Task:
From the line with "decoded <- signing" through the line with "(matrix_base_mint args aud (Some", repeat the entries verbatim, both end lines included, and add nothing.

BEGIN Input for this task

Definition create_parent (path : string) : Probing () :=
  let parent := path_parent path in
  if is_empty parent then ret tt
  else context ("create directory " +:+ str_debug parent) (map_err Message (create_dir_all parent)).

Definition write_public_file (path value : string) : Probing () :=
  create_parent path ;;;
  context ("write " +:+ str_debug path)
    (map_err Message (open_options false default_file_mode path ;;; write_all path value)).

(** [writeln!] writes the value and the end of the line. *)
Definition write_secret_file (path value : string) : Probing () :=
  create_parent path ;;;
  context ("write token " +:+ str_debug path) (map_err Message (open_options false 384 path)) ;;;
  context ("write token " +:+ str_debug path)
    (map_err Message (write_all path value ;;; write_all path newline)).

Definition cmd_keygen (args : Keygen) : Probing () :=
  key <- signing (generate (kg_kid args) (kg_bits args)) ;;
  let private_path := path_join (kg_out_dir args) (kg_private_name args) in
  let jwks_path := path_join (kg_out_dir args) (kg_jwks_name args) in
  signing (write_private_pem key private_path) ;;;
  jwks <- signing (lift (jwks_bytes key)) ;;
  write_public_file jwks_path jwks ;;;
  println ("kid: " +:+ kg_kid args) ;;;
  println ("private_key: " +:+ private_path) ;;;
  println ("jwks: " +:+ jwks_path) ;;;
  println "jwks_endpoint_hint: http://127.0.0.1:8000/.well-known/jwks.json".

Definition cmd_jwks (args : Jwks) : Probing () :=
  key <- signing (load_pem (jw_kid args) (jw_key args)) ;;
  jwks <- signing (lift (jwks_bytes key)) ;;
  match jw_out args with
  | Some out => write_public_file out jwks
  | None => emit (OnStdout jwks)
  end.

(** [write_response], the bytes that it sends *)
Definition response_bytes (status content_type body : string) : string :=
  let crlf := String "013" newline in
  "HTTP/1.1 " +:+ status +:+ crlf
  +:+ "Content-Type: " +:+ content_type +:+ crlf
  +:+ "Content-Length: " +:+ pretty (N.of_nat (String.length body)) +:+ crlf
  +:+ "Connection: close" +:+ crlf +:+ crlf
  +:+ body.

(** The path that a request asks for; the request is what one [read] of the buffer gives. *)
Definition request_path (request : string) : string :=
  default "/" (line ← first_line (from_utf8_lossy request); '(_, rest) ← next_word line;
               '(path, _) ← next_word rest; Some path).

Definition serve_one (request jwks_path : string) : Probing () :=
  if String.eqb (request_path request) "/.well-known/jwks.json" then
    raw <- context ("read " +:+ str_debug jwks_path) (map_err Message (fs_read jwks_path)) ;;
    emit (OnStream (response_bytes "200 OK" "application/json" raw))
  else
    emit (OnStream (response_bytes "200 OK" "text/plain; charset=utf-8"
      ("lore-claimprobe JWKS server" +:+ newline +:+ "/.well-known/jwks.json" +:+ newline))).

(** The loop over the connections, for those that came so far; a connection that fails is
    reported, and the loop goes on. *)
Fixpoint serve_all (requests : list string) (jwks_path : string) : Probing () :=
  match requests with
  | [] => ret tt
  | request :: requests =>
      served <- attempt (serve_one request jwks_path) ;;
      match served with
      | Ok _ => ret tt
      | Err err => eprintln (anyhow_debug err)
      end ;;;
      serve_all requests jwks_path
  end.

Definition cmd_serve (args : Serve) (requests : list string) : Probing () :=
  match bind_error (sv_listen args) with
  | Some err => throw (Context ("listen " +:+ sv_listen args) (Message err))
  | None =>
      eprintln ("serving JWKS " +:+ sv_jwks args +:+ " at http://" +:+ sv_listen args
                +:+ "/.well-known/jwks.json") ;;;
      serve_all requests (sv_jwks args)
  end.

Definition mint (args : Mint) : Probing string :=
  let resource_id := choose_resource_id (mi_resource_id args) (mi_repository_id args) in
  if is_empty resource_id && negb (mi_no_resources args)
  then throw (Message "mint requires --repository-id or --resource-id") else
  key <- signing (load_pem (mi_kid args) (mi_key args)) ;;
  let! (now, ttl) := signed_duration_to_claim_time (mi_ttl args) in
  claims <- signing
    (if mi_no_resources args
     then new_authn_claims (mkAuthnOptions (mi_issuer args) (split_csv (mi_audience args))
            (mi_subject args) (mi_env args) (mi_name args) (mi_preferred_username args)
            (split_csv (mi_groups args)) (mi_idp args) false ttl (Some now) (mi_jti args))
     else new_authz_claims (mkAuthzOptions (mi_issuer args) (split_csv (mi_audience args))
            (mi_subject args) (mi_env args) (mi_name args) (mi_preferred_username args)
            (split_csv (mi_groups args)) (mi_idp args) false
            [mkLoreResourcePermission resource_id (split_csv (mi_permissions args))]
            ttl (Some now) (mi_jti args))) ;;
  signing (lift (sign_lore_claims key claims)).

Definition emit_token (token : string) (out : option string) (print_login_command : bool) (args : Mint)
    : Probing () :=
  match out with
  | Some out => write_secret_file out token ;;; println ("token: " +:+ out)
  | None => println token
  end ;;;
  if print_login_command then
    eprintln "" ;;;
    eprintln "lore auth login command:" ;;;
    eprintln ("  lore auth login --token-type lore --token " +:+ shell_quote token
              +:+ " --auth-url " +:+ shell_quote (mi_auth_url args)
              +:+ " " +:+ shell_quote (mi_remote_url args))
  else ret tt.

Definition cmd_decode (token : option string) : Probing () :=
  compact <- match token with
             | Some token => ret token
             | None => map_ok trim (map_err Message (lift stdin_text))
             end ;;
  decoded <- signing (lift (decode_insecure compact)) ;;
  let value := JObject [("header", di_header decoded); ("payload", di_claims decoded)] in
  text <- map_err Message (lift (value_to_vec_pretty value)) ;;
  println text.

(** [matrix_base_mint], with the members that a case replaces *)
Definition matrix_base_mint (args : Matrix) (audience : string) (repository_id resource_id : option string)
    (no_resources : bool) (permissions : string) (ttl : SignedDuration) : Mint :=
  mkMint (mx_key args) (mx_kid args) (mx_issuer args) audience DEFAULT_SUBJECT DEFAULT_NAME
    DEFAULT_USERNAME "test" "google" DEFAULT_ENV repository_id resource_id no_resources permissions
    ttl "" (mx_auth_url args) (mx_remote_url args) false None.

Record Case := mkCase { cs_case : string; cs_file : string; cs_mint : Mint; cs_label : string }.

Definition matrix_cases (args : Matrix) : list Case :=
  let aud := mx_audience args in
  let repo := Some (mx_repository_id args) in
  [mkCase "A" "token-wildcard.jwt"
     (matrix_base_mint args aud None (Some "urc-*") false "read,write,admin" one_hour) "wildcard token";
   mkCase "D" "token-exact.jwt"
     (matrix_base_mint args aud repo None false "read,write" one_hour) "exact repo token";
   mkCase "C/E" "token-wrong-repo.jwt"
     (matrix_base_mint args aud (Some (mx_wrong_repository_id args)) None false "read,write" one_hour)
     "wrong repo token";
   mkCase "B" "token-no-resources.jwt"
     (matrix_base_mint args aud None None true "read,write" one_hour) "token without resources";
   mkCase "F" "token-expired.jwt"
     (matrix_base_mint args aud repo None false "read,write"
        (mkSignedDuration true (from_secs (60 * 60)))) "expired token";
   mkCase "G/H" "token-missing-remote-aud.jwt"
     (matrix_base_mint args "lore-service" repo None false "read,write" one_hour)
     "missing remote audience token";
   mkCase "I/J" "token-read-only.jwt"
     (matrix_base_mint args aud repo None false "read" one_hour) "read-only token"].

Definition run_case (out_dir : string) (c : Case) : Probing () :=
  token <- mint (cs_mint c) ;;
  let path := path_join out_dir (cs_file c) in
  write_secret_file path token ;;;
  println (cs_case c +:+ String "009" (cs_label c +:+ String "009" path)).

Definition cmd_matrix (args : Matrix) : Probing () :=
  context ("create matrix output dir " +:+ str_debug (mx_out_dir args))
    (map_err Message (create_dir_all (mx_out_dir args))) ;;;
  map_m (run_case (mx_out_dir args)) (matrix_cases args) ;;;
  println "Use these files with .agents/claimprobe.md section 7 acceptance matrix.".

(** [path.is_file()], and the first candidate on the search path *)
Definition find_on_path (name : string) : Probing (option string) :=
  s <- get_state ;;
  ret (dirs ← split_paths;
       List.find (λ candidate, bool_decide (is_Some (d_files s.1 !! candidate)))
         (map (λ dir, path_join dir name) dirs)).

(** The first of the calls that succeeds is printed. *)
Fixpoint print_version (name path : string) (calls : list (list string)) : Probing () :=
  match calls with
  | [] => ret tt
  | argv :: calls =>
      match process_output path argv with
      | Some (true, stdout) =>
          let rendered := from_utf8_lossy stdout in
          emit (OnStdout (name +:+ " " +:+ String.concat " " argv +:+ ": " +:+ rendered)) ;;;
          if bool_decide (is_Some (strip_suffix newline rendered)) then ret tt else println ""
      | _ => print_version name path calls
      end
  end.

Definition show_version (name : string) : Probing () :=
  found <- find_on_path name ;;
  match found with
  | None => println (name +:+ ": not found")
  | Some path =>
      println (name +:+ ": " +:+ path) ;;;
      print_version name path [["--version"]; ["version"]]
  end.

Definition cmd_version : Probing () :=
  map_m show_version ["lore"; "loreserver"; "lore-server"] ;;; ret tt.

(** [requests] are the connections of [serve]. *)
Definition run (command : Command) (requests : list string) : Probing () :=
  match command with
  | KeygenCmd args => cmd_keygen args
  | JwksCmd args => cmd_jwks args
  | ServeCmd args => cmd_serve args requests
  | MintCmd args =>
      token <- mint args ;;
      emit_token token (mi_out args) (mi_print_login_command args) args
  | DecodeCmd token => cmd_decode token
  | MatrixCmd args => cmd_matrix args
  | VersionCmd => cmd_version
  end.
End Commands.
End Probe.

END Input for this task

Finished exercise:
  decoded <- signing (lift (decode_insecure compact)) ;;
  let value := JObject [("header", di_header decoded); ("payload", di_claims decoded)] in
  text <- map_err Message (lift (value_to_vec_pretty value)) ;;
  println text.

(** [matrix_base_mint], with the members that a case replaces *)
Definition matrix_base_mint (args : Matrix) (audience : string) (repository_id resource_id : option string)
    (no_resources : bool) (permissions : string) (ttl : SignedDuration) : Mint :=
  mkMint (mx_key args) (mx_kid args) (mx_issuer args) audience DEFAULT_SUBJECT DEFAULT_NAME
    DEFAULT_USERNAME "test" "google" DEFAULT_ENV repository_id resource_id no_resources permissions
    ttl "" (mx_auth_url args) (mx_remote_url args) false None.

Record Case := mkCase { cs_case : string; cs_file : string; cs_mint : Mint; cs_label : string }.

Definition matrix_cases (args : Matrix) : list Case :=
  let aud := mx_audience args in
  let repo := Some (mx_repository_id args) in
  [mkCase "A" "token-wildcard.jwt"
     (matrix_base_mint args aud None (Some "urc-*") false "read,write,admin" one_hour) "wildcard token";
   mkCase "D" "token-exact.jwt"
     (matrix_base_mint args aud repo None false "read,write" one_hour) "exact repo token";
   mkCase "C/E" "token-wrong-repo.jwt"
     (matrix_base_mint args aud (Some (mx_wrong_repository_id args)) None false "read,write" one_hour)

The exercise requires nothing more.